ФИЗИКА (т. е. химия, механика и т. д.) Для всего

ЭСТЕТИКА Для всего

Итак, эстетика жизни и истории Леонтьева — это эстетика творчества самой жизни, а не эстетика отражений ее в искусстве, не эстетика лишь восприятий, пассивных, эстетских. Эстетика — в биологическом и физическом, в социальнокультурном и бытовом развитии. Распространение образованности, эгалитарный процесс — не развитие, а разлитие. «Идея же развития собственно соответствует в тех реальных, точных науках, из которых она перенесена в иерархическую область, некоему сложному процессу и, заметим, нередко вовсе противоположному с процессом распространения, разлития, как бы враждебному этому последнему процессу… Постепенное восхождение от простейшего к сложнейшему, постепенная индивидуализация, обособление, с одной стороны, от окружающего мира, а с другой — от сходных и родственных организмов, от всех сходных и родственных явлений. Постепенный ход от бесцветности, от простоты к оригинальности и сложности. Постепенное осложнение элементов составных, увеличение богатства внутреннего, и в то же время постепенное укрепление единства. Так что высшая точка развития… есть высшая степень сложности, объединенная неким внутренним деспотическим единством… Все вначале просто, потом сложно, потом вторично упрощается, сперва уравниваясь и смешиваясь внутренне, а потом еще более упрощаясь отпадением частей и общим разложением, до перехода в неорганическую "Нирвану"…» («Византизм и славянство»).
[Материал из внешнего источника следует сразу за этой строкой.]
(** A request gets a new state, which takes over a handle of the handler. *)
Lemma dock_set l t p st X' :
  ps !! l = Some p → X = state_handles st ++ X' → unawaited ps l t → (l, t) ∉ task_key <$> ts →
  (∀ v e h, st = AwaitingNextHopBind v e h → awt ps e h = None) →
  dock_inv N (from_option state_handles [] (bst ps l t) ++ X') ms (<[l := with_bind_state p (<[t := st]> (bind_request_state p))]> ps) ts.
Proof.
  destruct Hi as [Hacc Hbd Hm Hin Ha Hb Ht Hnd]. intros Hp -> Hna Hnt Hfresh. set (p' := with_bind_state p _).
  assert (∀ h, refs h ((from_option state_handles [] (bst ps l t) ++ X') ++ node_handles (<[l := p']> ps)) =
               refs h ((state_handles st ++ X') ++ node_handles ps)) as R.
  { intros h. pose proof (refs_peer_update h ps l p p' Hp). rewrite <- (peer_bst ps l p) by done.
    pose proof (refs_bind_insert h p t st) as Hd. fold p' in Hd. autorewrite with refs. lia. }
  assert (∀ l', lmgr (<[l := p']> ps) l' = lmgr ps l') as Hlm by (intros; by eapply lmgr_update).
  split; [by eapply accounted_refs|intros h; by rewrite R| | | | | |done]; try setoid_rewrite Hlm; try done.
  - intros l0 h l1 t1. unfold p'. rewrite awt_bind by done. intros Haw. destruct (Ha _ _ _ _ Haw) as [Hmg Hex].
    split; [done|]. intros [v Hv]%Hex. exists v. rewrite bst_set, decide_False; [done| |done].
    intros [= -> ->]. by apply Hna in Haw.
  - intros l0 t0 v l1 h x. unfold p'. rewrite awt_bind, bst_set by done. destruct (decide _); [|apply Hb].
    intros [= ->]. by rewrite (Hfresh v l1 h).
  - intros k Hk Hs. destruct (Ht k Hk Hs) as (st' & Hst' & Hn). exists st'. split; [|done]. unfold p'.
    rewrite bst_set, decide_False; [done| |done]. intros Heq. apply Hnt. rewrite <- Heq, <- surjective_pairing. by apply list_elem_of_fmap_2.
Qed.

(** A task is launched for a request. *)
Lemma dock_launch k st :
  bst ps (task_key k).1 (task_key k).2 = Some st → state_handles st = [] → task_key k ∉ task_key <$> ts → dock_inv N X ms ps (ts ++ [k]).
Proof.
  destruct Hi as [Hacc Hbd Hm Hin Ha Hb Ht Hnd]. intros Hst Hn Hnk. split; try done.
  - intros k' [Hk'| ->%list_elem_of_singleton]%elem_of_app; [by apply Ht|eauto].
  - rewrite fmap_app. apply list.NoDup_app. split; [done|]. split; [|apply list.NoDup_singleton].
    by intros x Hx ->%list_elem_of_singleton.
Qed.

Lemma dock_task_done i k : ts !! i = Some k → dock_inv N X ms ps (delete i ts) ∧ task_key k ∉ task_key <$> delete i ts.
Proof.
  destruct Hi as [Hacc Hbd Hm Hin Ha Hb Ht Hnd]. intros Hk.
  pose proof (delete_Permutation _ _ _ Hk) as Hp. rewrite Hp in Hnd. simpl in Hnd. apply list.NoDup_cons in Hnd as [Hnk Hnd].
  split; [|done]. split; try done. intros k' Hk'. apply Ht. rewrite Hp. by right.
Qed.

(** The next hop's peer records the way back. *)
Lemma dock_record e p h l t v X' :
  ps !! e = Some p → X = h :: X' → mgr h = lmgr ps e → awt ps e h = None →
  bst ps l t = Some (AwaitingNextHopBind v e h) → unawaited ps l t →
  (∀ l' t' v', bst ps l' t' = Some (AwaitingNextHopBind v' e h) → (l', t') = (l, t)) →
  dock_inv N X' ms (<[e := with_awaiting p (<[h := (l, t)]> (awaiting_next_hop_bind_table p))]> ps) ts.
Proof.
  destruct Hi as [Hacc Hbd Hm Hin Ha Hb Ht Hnd]. intros Hp -> Hmg Hnone Hst Hna Hu. set (p' := with_awaiting p _).
  assert (∀ h', refs h' (X' ++ node_handles (<[e := p']> ps)) = refs h' ((h :: X') ++ node_handles ps)) as R.
  { intros h'. pose proof (refs_peer_update h' ps e p p' Hp). rewrite <- (peer_awt ps e p) in Hnone by done.
    pose proof (refs_await_insert h' p h (l, t) Hnone) as Hd. fold p' in Hd. autorewrite with refs. lia. }
  assert (∀ l', lmgr (<[e := p']> ps) l' = lmgr ps l') as Hlm by (intros; by eapply lmgr_update).
  split; [by eapply accounted_refs|intros h'; by rewrite R| | | | | |done]; try setoid_rewrite Hlm; try done.
  - intros l0 h0 l1 t1. unfold p'. rewrite awt_set, bst_awaiting by done. destruct (decide _) as [[= -> ->]|]; [|apply Ha].
    intros [= <- <-]. eauto.
  - intros l0 t0 v0 l1 h0 x. unfold p'. rewrite awt_set, bst_awaiting by done. destruct (decide _) as [[= -> ->]|]; [|apply Hb].
    intros H0 [= <-]. symmetry. by eapply Hu.
  - intros k Hk Hs. unfold p'. rewrite bst_awaiting by done. by apply Ht.
Qed.
(* ===== verification/LinkInv.v ===== *)
(** Correctness of links and actors ([Link]) on a node: readiness, authentication
    addresses and the registrations at the visa service. *)
From S2P Require Import Prelude Zdp Dispatch NetDefs Tlv AddressPool Link.

Section link_inv.
Context {ND : NetDefs} {NL : NetDefsLaws} {AA : AuthApi}.
Implicit Types (s : LinkSys) (l a : Z) (k : Link) (d : ActorAuthorization).

(** ** What matters of a link *)

Record Core : Type := mk_core {
  c_type : LinkType; c_state : LinkState; c_status : LinkStatus; c_ready : bool; c_aaa : option IpAddress; c_actor : Z
}.

Definition core k : Core :=
  mk_core (link_type k) (fsm_state (fsm k)) (status (fsm k)) (ready (fsm k)) (aaa_address k) (actor_auth k).
Definition lk s l : option Core := core <$> links s !! l.

Definition c_with_state (c : Core) (st : LinkState) (u : LinkStatus) : Core :=
  mk_core (c_type c) st u (bool_decide (u = Up) && bool_decide (st = LinkActive)) (c_aaa c) (c_actor c).

(** The states in which an actor may hold addresses, and those from which a
    node's link does not come back. *)
Definition open_state (st : LinkState) : bool :=
  match st with LinkActive | Disconnecting _ | LinkError => true | _ => false end.
Definition closed_state (st : LinkState) : bool :=
  match st with Disconnecting _ | Closing | Resetting | LinkError => true | _ => false end.

(** The states before the hello. *)
Definition early_state (st : LinkState) : bool :=
  match st with Inactive | Keying | Helloing => true | _ => false end.

Definition busy d : Prop := addresses d ≠ [] ∨ is_Some (remote_txn d).

(** ** The visa service's log *)

Definition granted_of (ms : list LinkMsg) : list IpAddress := omap (λ m, match m with VsGranted x => Some x | _ => None end) ms.
Definition disconnected_of (ms : list LinkMsg) : list IpAddress := omap (λ m, match m with VsDisconnected x => Some x | _ => None end) ms.

(** The addresses that an actor holds by grant of the visa service. *)
Definition held_of (vs : option Z) d : list IpAddress :=
  if bool_decide (ac_type d = NodeToAdapter) && negb (bool_decide (vs = Some (ac_id d))) then addresses d else [].
Definition held (vs : option Z) (ac : gmap Z ActorAuthorization) : list IpAddress := map_to_list ac ≫= λ ad, held_of vs ad.2.

(** The tasks that the invariant is about. *)
Definition relevant (t : LinkTask) : bool := match t with TCloseDone _ | TAuthorize _ _ _ | TWorker _ _ => true | _ => false end.

(** An address of the pool. *)
Definition pool_address (p : AddressPool) (x : IpAddress) : Prop :=
  v6 x = take 11 (ipnet_addr p) ++ be_put 5 (aaa_id x) ∧ (0 <= aaa_id x <= MAX_AAA_ID).

Record aaa_inv (p : option AddressPool) (lks : Z → option Core) : Prop := {
  aa_none l c : p = None → lks l = Some c → c_aaa c = None;
  aa_wf q : p = Some q → pool_wf q;
  aa_held q l c x : p = Some q → lks l = Some c → c_aaa c = Some x → pool_address q x ∧ aaa_id x ∈ active q;
  aa_inj l l' c c' x x' : lks l = Some c → lks l' = Some c' → c_aaa c = Some x → c_aaa c' = Some x' → aaa_id x = aaa_id x' → l = l';
  aa_owned q i : p = Some q → i ∈ active q → ∃ l c x, lks l = Some c ∧ c_aaa c = Some x ∧ aaa_id x = i;
}.

Record link_inv (N : Z) s : Prop := {
  li_type l c : lk s l = Some c → c_type c ≠ AdapterToNode ∧ l ≠ 0;
  li_ready l c : lk s l = Some c → c_ready c = bool_decide (c_status c = Up) && bool_decide (c_state c = LinkActive);
  li_actor l c : lk s l = Some c → ∃ d, actors s !! c_actor c = Some d ∧ ac_id d = l ∧ ac_type d = c_type c;
  li_inj l l' c c' : lk s l = Some c → lk s l' = Some c' → c_actor c = c_actor c' → l = l';
  li_busy a d : actors s !! a = Some d → busy d →
    ∃ c, lk s (ac_id d) = Some c ∧ c_actor c = a ∧ c_type c = NodeToAdapter ∧ open_state (c_state c) = true;
  li_excl a d : actors s !! a = Some d → is_Some (remote_txn d) → addresses d = [];
  li_atype a d : actors s !! a = Some d → ac_type d ≠ AdapterToNode ∧ installed_address d = None;
  li_gen a d : actors s !! a = Some d → 0 <= generation d <= N;
  (** a link that is cleaned up has given its address back, and stays closed *)
  li_closed l c : TCloseDone l ∈ tasks s → lk s l = Some c →
    c_aaa c = None ∧ (c_type c = NodeToAdapter → closed_state (c_state c) = true);
  (** an authorization that is still wanted is not the visa service's *)
  li_auth a g t : TAuthorize a g t ∈ tasks s → ∃ d, actors s !! a = Some d ∧ g <= generation d ∧
    (g = generation d → remote_txn d = Some t → special_peer s ≠ Some (ac_id d));
  li_worker a w : TWorker a w ∉ tasks s;
  li_aaa_type l c x : lk s l = Some c → c_aaa c = Some x → c_type c = NodeToAdapter;
  (** only a link that has said hello has an address *)
  li_hello l c : lk s l = Some c → early_state (c_state c) = true → c_aaa c = None;
  li_aaa : aaa_inv (address_pool s) (lk s);
  li_vs : granted_of (out s) ≡ₚ disconnected_of (out s) ++ held (special_peer s) (actors s);
}.

Lemma lk_put s l k l' : lk (put s l k) l' = if decide (l' = l) then Some (core k) else lk s l'.
Proof.
  unfold lk. simpl. destruct (decide (l' = l)) as [->|]; [by rewrite lookup_insert_eq|by rewrite lookup_insert_ne].
Qed.

Lemma lk_link s l k : links s !! l = Some k → lk s l = Some (core k).
Proof. intros Hk. unfold lk. by rewrite Hk. Qed.

Lemma core_set_state k st : core (with_fsm k (set_state (fsm k) st)) = c_with_state (core k) st (status (fsm k)).
Proof. done. Qed.

Lemma granted_app ms ms' : granted_of (ms ++ ms') = granted_of ms ++ granted_of ms'.
Proof. apply omap_app. Qed.
Lemma disconnected_app ms ms' : disconnected_of (ms ++ ms') = disconnected_of ms ++ disconnected_of ms'.
Proof. apply omap_app. Qed.
Lemma disconnected_all xs : granted_of (VsDisconnected <$> xs) = [] ∧ disconnected_of (VsDisconnected <$> xs) = xs.
Proof. split; induction xs as [|x xs IH]; [done| |done|]; [exact IH|exact (f_equal (cons x) IH)]. Qed.

(** ** Steps that do not matter *)

Record same s s' : Prop := {
  sm_lk l : lk s' l = lk s l;
  sm_actors : actors s' = actors s;
  sm_pool : address_pool s' = address_pool s;
  sm_special : special_peer s' = special_peer s;
  sm_tasks t : t ∈ tasks s' → relevant t → t ∈ tasks s;
  sm_granted : granted_of (out s') = granted_of (out s);
  sm_disconnected : disconnected_of (out s') = disconnected_of (out s);
}.

Lemma aaa_ext p lks lks' : (∀ l, lks' l = lks l) → aaa_inv p lks → aaa_inv p lks'.
Proof.
  intros E [H1 H2 H3 H4 H5]. split; try setoid_rewrite E; try done. 
Qed.

Lemma same_inv N s s' : same s s' → link_inv N s → link_inv N s'.
Proof.
  intros [El Ea Ep Es Et Eg Ed] [H1 H2 H3 H4 H5 H6 H7 H8 H9 H10 H11 H12 H13 H14 H15].
  split; rewrite ?Ea, ?Es, ?Ep, ?Eg, ?Ed; try setoid_rewrite El; try done; eauto.
  - intros a w Hw. by apply (H11 a w), Et.
  - by eapply aaa_ext.
Qed.

Lemma same_refl s : same s s.
Proof. by split. Qed.

Lemma same_trans s1 s2 s3 : same s1 s2 → same s2 s3 → same s1 s3.
Proof.
  intros [El Ea Ep Es Et Eg Ed] [El' Ea' Ep' Es' Et' Eg' Ed']. split; [intros l; by rewrite El', El|..|by auto| |]; congruence.
Qed.

Lemma same_emit s ms : granted_of ms = [] → disconnected_of ms = [] → same s (emit s ms).
Proof. intros E1 E2. split; simpl; try done; rewrite ?granted_app, ?disconnected_app, ?E1, ?E2, app_nil_r; done. Qed.

Lemma same_spawn s t : relevant t = false → same s (spawn s t).
Proof.
  intros Ht. split; simpl; try done. intros t' [?| ->%list_elem_of_singleton]%elem_of_app; [done|]. by rewrite Ht.
Qed.

Lemma same_put s l k : lk s l = Some (core k) → same s (put s l k).
Proof. intros Hk. split; try done. intros l'. rewrite lk_put. by destruct (decide (l' = l)) as [->|]. Qed.

Lemma same_tasks s ts : (∀ t, t ∈ ts → t ∈ tasks s) → same s (with_tasks s ts).
Proof. intros Ht. split; simpl; try done. auto. Qed.

Lemma same_count s c : same s (count s c).
Proof. by split. Qed.

(** ** A link changes its state *)

Lemma aaa_put p lks lks' l c' :
  (lks l ≫= c_aaa) = c_aaa c' → (∀ l', lks' l' = if decide (l' = l) then Some c' else lks l') →
  aaa_inv p lks → aaa_inv p lks'.
Proof.
  intros Ea E [H1 H2 H3 H4 H5].
  assert (∀ l0 c0 x, lks' l0 = Some c0 → c_aaa c0 = Some x → ∃ c1, lks l0 = Some c1 ∧ c_aaa c1 = Some x) as Hback.
  { intros l0 c0 x. rewrite E. destruct (decide (l0 = l)) as [->|]; [|eauto]. intros [= <-]. rewrite <- Ea. apply bind_Some. }
  split.
  - intros l0 c0 Hp Hl. destruct (c_aaa c0) as [x|] eqn:Ex; [|done]. destruct (Hback _ _ _ Hl Ex) as (c1 & Hl1 & Hx).
    by rewrite (H1 l0 c1 Hp Hl1) in Hx.
  - done.
  - intros q l0 c0 x Hp Hl Hx. destruct (Hback _ _ _ Hl Hx) as (c1 & ? & ?). by eapply H3.
  - intros l0 l1 c0 c1 x x' Hl Hl' Hx Hx'. destruct (Hback _ _ _ Hl Hx) as (? & ? & ?), (Hback _ _ _ Hl' Hx') as (? & ? & ?). by eapply H4.
  - intros q i Hp Hi. destruct (H5 q i Hp Hi) as (l0 & c0 & x & Hl & Hx & <-). destruct (decide (l0 = l)) as [->|Hne].
    + exists l, c', x. rewrite E, decide_True by done. split; [done|]. split; [|done]. rewrite <- Ea, Hl. done.
    + exists l0, c0, x. by rewrite E, decide_False.
Qed.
Отсюда — эгалитарный процесс — как бы оправдываемый и идеей социальной справедливости (этика), и христианством («несть еллин ни иудей») — процесс вторичного упрощения, распада исторического и социально-культурного организма, — процесс, в сущности, гниения, «смесительного упрощения». А Леонтьев за форму во всем: «Форма есть деспотизм внутренней идеи, не дающей материи разбегаться. Разрывая узы этого естественного деспотизма, явление гибнет… Растительная и животная мифология есть… наука о том, как оливка не смеет стать дубом, как дуб не смеет стать пальмой и т. д.; им с зерна предустановлено иметь такие, а не другие листья, такие, а не другие цветы и плоды… Тот, кто хочет быть истинным реалистом… должен рассматривать и общества человеческие с подобной точки зрения. Но обыкновенно делается не так. Свобода, равенство, благоденствие (особенно это благоденствие!) принимаются какими-то догматами веры, и утверждают, что это очень рационально и научно! Да кто же сказал, что это правда?» (Там же).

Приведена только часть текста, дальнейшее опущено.